Your answer should consist of each line below that includes the word "predecessors".

EXERCISE DATA>
Segment Open

(** * databeakers: recipes, beakers, seeds and transform wrappers

    A shallow embedding of [src/beakers/recipe.py] and
    [src/databeakers/wrappers.py], and the properties of the pipeline
    engine stated about it.

    Conventions.
    - A Python [dict] is an insertion-ordered association list ([Dict]):
      assigning to a key already present keeps the key's position.
    - A Python callable reads and writes ambient state (closures, files,
      the network).  That state is the type [World], a parameter of the
      development; a callable is a function [value -> World -> _ * World].
    - A call either returns or raises ([result]); code that may raise is
      written in the monad [M], which threads the machine state and stops
      at the first exception, keeping the state reached so far. *)

From Stdlib Require Import List String Ascii Bool Arith ZArith QArith Lia.
From Stdlib Require Import Permutation Sorted DecimalString.
Import ListNotations.
Open Scope string_scope.
Open Scope list_scope.
Close Scope Q_scope.

Set Implicit Arguments.

(** ** Python dictionaries *)

Class EqDec (K : Type) := eq_dec : forall x y : K, {x = y} + {x <> y}.

#[export] Instance string_EqDec : EqDec string := string_dec.
#[export] Instance nat_EqDec : EqDec nat := Nat.eq_dec.
#[export] Instance prod_EqDec (A B : Type) `{EqDec A} `{EqDec B} : EqDec (A * B).
Proof. intros [a b] [a' b']. destruct (eq_dec a a'), (eq_dec b b'); [left | right ..]; congruence. Defined.

Module Dict.
Section Dict.
Context {K V : Type} `{EqDec K}.

Definition t := list (K * V).

(** [d.get(k)] *)
Fixpoint get (k : K) (d : t) : option V :=
  match d with
  | [] => None
  | (k', v) :: d' => if eq_dec k k' then Some v else get k d'
  end.

(** [d[k] = v]: overwrite in place, or append. *)
Fixpoint set (k : K) (v : V) (d : t) : t :=
  match d with
  | [] => [(k, v)]
  | (k', v') :: d' => if eq_dec k k' then (k, v) :: d' else (k', v') :: set k v d'
  end.

(** [del d[k]] *)
Fixpoint del (k : K) (d : t) : t :=
  match d with
  | [] => []
  | (k', v') :: d' => if eq_dec k k' then d' else (k', v') :: del k d'
  end.

Definition keys (d : t) : list K := map fst d.
Definition values (d : t) : list V := map snd d.

(** [k in d] *)
Definition mem (k : K) (d : t) : bool :=
  match get k d with Some _ => true | None => false end.

End Dict.
Arguments t : clear implicits.
End Dict.

(** ** Python values, exceptions and call results *)

(** The values that travel through a recipe: [None], booleans, the pairs
    [(data, condition_func(data))] built by [add_conditional], instances of
    a pydantic model class (the class name and the serialised fields), and
    instances of [ErrorType]. *)
Inductive value : Type :=
| VNone
| VBool (b : bool)
| VTuple (fst_ snd_ : value)
| VModel (cls : string) (data : string)
| VErrorType (item : value) (exception : string) (exc_type : string).

(** [bool(v)]: [None] and [False] are falsy, a 2-tuple and a model instance
    are truthy. *)
Definition truthy (v : value) : bool :=
  match v with
  | VNone => false
  | VBool b => b
  | VTuple _ _ | VModel _ _ | VErrorType _ _ _ => true
  end.

(** [isinstance(v, BaseModel)] *)
Definition is_BaseModel (v : value) : bool :=
  match v with
  | VModel _ _ | VErrorType _ _ _ => true
  | _ => false
  end.

(** An exception instance: the names of the classes of [type(e).__mro__],
    most derived first, and [str(e)]. *)
Record exn : Type := Exn { exc_mro : list string; exc_str : string }.

(** [isinstance(e, cls)] *)
Definition isinstance1 (e : exn) (cls : string) : bool :=
  existsb (String.eqb cls) (exc_mro e).

(** [isinstance(e, classes)] for a tuple of classes. *)
Definition isinstance (e : exn) (classes : list string) : bool :=
  existsb (isinstance1 e) classes.

(** [type(e).__name__] and [str(type(e))] *)
Definition exc_class (e : exn) : string := hd "object" (exc_mro e).
Definition str_type (e : exn) : string := "<class '" ++ exc_class e ++ "'>".

Definition Exception_mro : list string := ["Exception"; "BaseException"; "object"].
Definition KeyError (key : string) : exn :=
  Exn ("KeyError" :: "LookupError" :: Exception_mro) ("'" ++ key ++ "'").
Definition TypeError (msg : string) : exn := Exn ("TypeError" :: Exception_mro) msg.
Definition RuntimeError (msg : string) : exn := Exn ("RuntimeError" :: Exception_mro) msg.
Definition ZeroDivisionError (msg : string) : exn :=
  Exn ("ZeroDivisionError" :: "ArithmeticError" :: Exception_mro) msg.
(** networkx: [NetworkXUnfeasible(NetworkXAlgorithmError(NetworkXException(Exception)))] *)
Definition NetworkXUnfeasible (msg : string) : exn :=
  Exn ("networkx.exception.NetworkXUnfeasible" :: "networkx.exception.NetworkXAlgorithmError"
       :: "networkx.exception.NetworkXException" :: Exception_mro) msg.

Inductive result (A : Type) : Type :=
| Return (a : A)
| Raise (e : exn).
Arguments Return {A} a.
Arguments Raise {A} e.

(** [str(n)] for an integer. *)
Definition str_nat (n : nat) : string := NilZero.string_of_uint (Nat.to_uint n).
Definition str_int (z : Z) : string := NilZero.string_of_int (Z.to_int z).

(** ** The recipe: data model *)

Module Beakers.
Section Engine.

(** The ambient state Python callables act on. *)
Variable World : Type.

(** A beaker id ([str(uuid.uuid1())] when generated): an opaque token. *)
Definition item_id := nat.

(** A callable: its [__name__], whether [inspect.iscoroutinefunction] holds
    for it, and what a call (run to completion) does. *)
Record Callable : Type := {
  __name__ : string;
  iscoroutinefunction : bool;
  call : value -> World -> result value * World
}.

(** [class Transform(BaseModel)]; [error_map] in declaration order, each key
    a tuple of exception classes. *)
Record Transform : Type := {
  name : string;
  transform_func : Callable;
  error_map : list (list string * string)
}.

(** [class Seed(BaseModel)] *)
Record Seed : Type := {
  seed_name : string;
  num_items : nat;
  imported_at : option string
}.

(** [class ErrorType(BaseModel)]: the field [item: BaseModel] is validated by
    pydantic when the instance is built. *)
Definition ValidationError (msg : string) : exn :=
  Exn ("pydantic_core._pydantic_core.ValidationError" :: "ValueError" :: Exception_mro) msg.

Definition ErrorType (item : value) (exception exc_type : string) : result value :=
  if is_BaseModel item then Return (VErrorType item exception exc_type)
  else Raise (ValidationError "1 validation error for ErrorType").

(** [if_cond_true], [if_cond_false]: subscripting anything but the pair
    raises. *)
Definition if_cond_true (data_cond_tup : value) : result value :=
  match data_cond_tup with
  | VTuple d c => Return (if truthy c then d else VNone)
  | _ => Raise (TypeError "object is not subscriptable")
  end.

Definition if_cond_false (data_cond_tup : value) : result value :=
  match data_cond_tup with
  | VTuple d c => Return (if negb (truthy c) then d else VNone)
  | _ => Raise (TypeError "object is not subscriptable")
  end.

(** *** The graph library

    [networkx.DiGraph] as the recipe uses it: nodes with a [datatype]
    attribute in insertion order, and edges with their attribute dictionary
    ([transform], and [to_beaker] once [graph_data] wrote it) in insertion
    order, so that the successors of a node and its predecessors are
    listed in the order their edges were first added. *)

Record EdgeData : Type := {
  transform : Transform;
  to_beaker : option string
}.

Record DiGraph : Type := {
  _node : Dict.t string (option (option string));
  _adj : Dict.t (string * string) EdgeData
}.

Definition DiGraph_empty : DiGraph := {| _node := []; _adj := [] |}.

Definition nodes (g : DiGraph) : list string := Dict.keys (_node g).

(** [G.add_node(n, datatype=dt)] *)
Definition add_node (n : string) (datatype : option string) (g : DiGraph) : DiGraph :=
  {| _node := Dict.set n (Some datatype) (_node g); _adj := _adj g |}.

(** The implicit node creation of [add_edge]: an absent endpoint is added
    with no attribute. *)
Definition touch_node (n : string) (g : DiGraph) : DiGraph :=
  if Dict.mem n (_node g) then g
  else {| _node := Dict.set n None (_node g); _adj := _adj g |}.

(** [G.add_edge(u, v, transform=t)]: the attribute dictionary of an edge
    already present is updated, not replaced. *)
Definition add_edge (u v : string) (t : Transform) (g : DiGraph) : DiGraph :=
  let g := touch_node v (touch_node u g) in
  let data :=
    match Dict.get (u, v) (_adj g) with
    | Some d => {| transform := t; to_beaker := to_beaker d |}
    | None => {| transform := t; to_beaker := None |}
    end in
  {| _node := _node g; _adj := Dict.set (u, v) data (_adj g) |}.

(** [G.out_edges(n, data=True)] and [G.in_edges(n, data=True)] *)
Definition out_edges (g : DiGraph) (n : string) : list (string * string * EdgeData) :=
  filter (fun e => if string_dec (fst (fst e)) n then true else false) (_adj g).

Definition in_edges (g : DiGraph) (n : string) : list (string * string * EdgeData) :=
  filter (fun e => if string_dec (snd (fst e)) n then true else false) (_adj g).

Definition successors (g : DiGraph) (n : string) : list string :=
  map (fun e => snd (fst e)) (out_edges g n).

Definition predecessors (g : DiGraph) (n : string) : list string :=
  map (fun e => fst (fst e)) (in_edges g n).

Definition in_degree (g : DiGraph) (n : string) : nat := List.length (in_edges g n).

(** [networkx.topological_generations]: Kahn's algorithm, one generation of
    zero in-degree nodes at a time. *)
Fixpoint visit_children (children : list string)
    (indegree_map : Dict.t string nat) (zero_indegree : list string)
    : result (Dict.t string nat * list string) :=
  match children with
  | [] => Return (indegree_map, zero_indegree)
  | child :: rest =>
      match Dict.get child indegree_map with
      | None => Raise (RuntimeError "Graph changed during iteration")
      | Some d =>
          if (d - 1 =? 0)%nat
          then visit_children rest (Dict.del child indegree_map) (zero_indegree ++ [child])
          else visit_children rest (Dict.set child (d - 1)%nat indegree_map) zero_indegree
      end
  end.

Fixpoint visit_generation (g : DiGraph) (this_generation : list string)
    (indegree_map : Dict.t string nat) (zero_indegree : list string)
    : result (Dict.t string nat * list string) :=
  match this_generation with
  | [] => Return (indegree_map, zero_indegree)
  | node :: rest =>
      if Dict.mem node (_node g) then
        match visit_children (successors g node) indegree_map zero_indegree with
        | Return (m, z) => visit_generation g rest m z
        | Raise e => Raise e
        end
      else Raise (RuntimeError "Graph changed during iteration")
  end.

(** The generations yielded, and the exception that ends the iteration if
    there is one.  [fuel] bounds the number of generations. *)
Fixpoint topological_generations_loop (fuel : nat) (g : DiGraph)
    (indegree_map : Dict.t string nat) (zero_indegree : list string)
    : list (list string) * option exn :=
  match zero_indegree with
  | [] =>
      match indegree_map with
      | [] => ([], None)
      | _ :: _ =>
          ([], Some (NetworkXUnfeasible
                       "Graph contains a cycle or graph changed during iteration"))
      end
  | _ :: _ =>
      match fuel with
      | O => ([], Some (RuntimeError "out of fuel"))
      | S fuel' =>
          match visit_generation g zero_indegree indegree_map [] with
          | Raise e => ([], Some e)
          | Return (m, z) =>
              let (gens, err) := topological_generations_loop fuel' g m z in
              (zero_indegree :: gens, err)
          end
      end
  end.

Definition initial_indegree_map (g : DiGraph) : Dict.t string nat :=
  filter (fun p => (0 <? snd p)%nat) (map (fun v => (v, in_degree g v)) (nodes g)).

Definition initial_zero_indegree (g : DiGraph) : list string :=
  filter (fun v => (in_degree g v =? 0)%nat) (nodes g).

Definition topological_generations (g : DiGraph) : list (list string) * option exn :=
  topological_generations_loop (S (List.length (nodes g))) g
    (initial_indegree_map g) (initial_zero_indegree g).

(** [networkx.topological_sort] is a generator: the nodes it yields before
    it raises have been handed to the caller's loop. *)
Definition topological_sort (g : DiGraph) : list string * option exn :=
  let (gens, err) := topological_generations g in (List.concat gens, err).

Segment Closed

THE COMPLETED TASK>
    order, so that the successors of a node and its predecessors are
Definition predecessors (g : DiGraph) (n : string) : list string :=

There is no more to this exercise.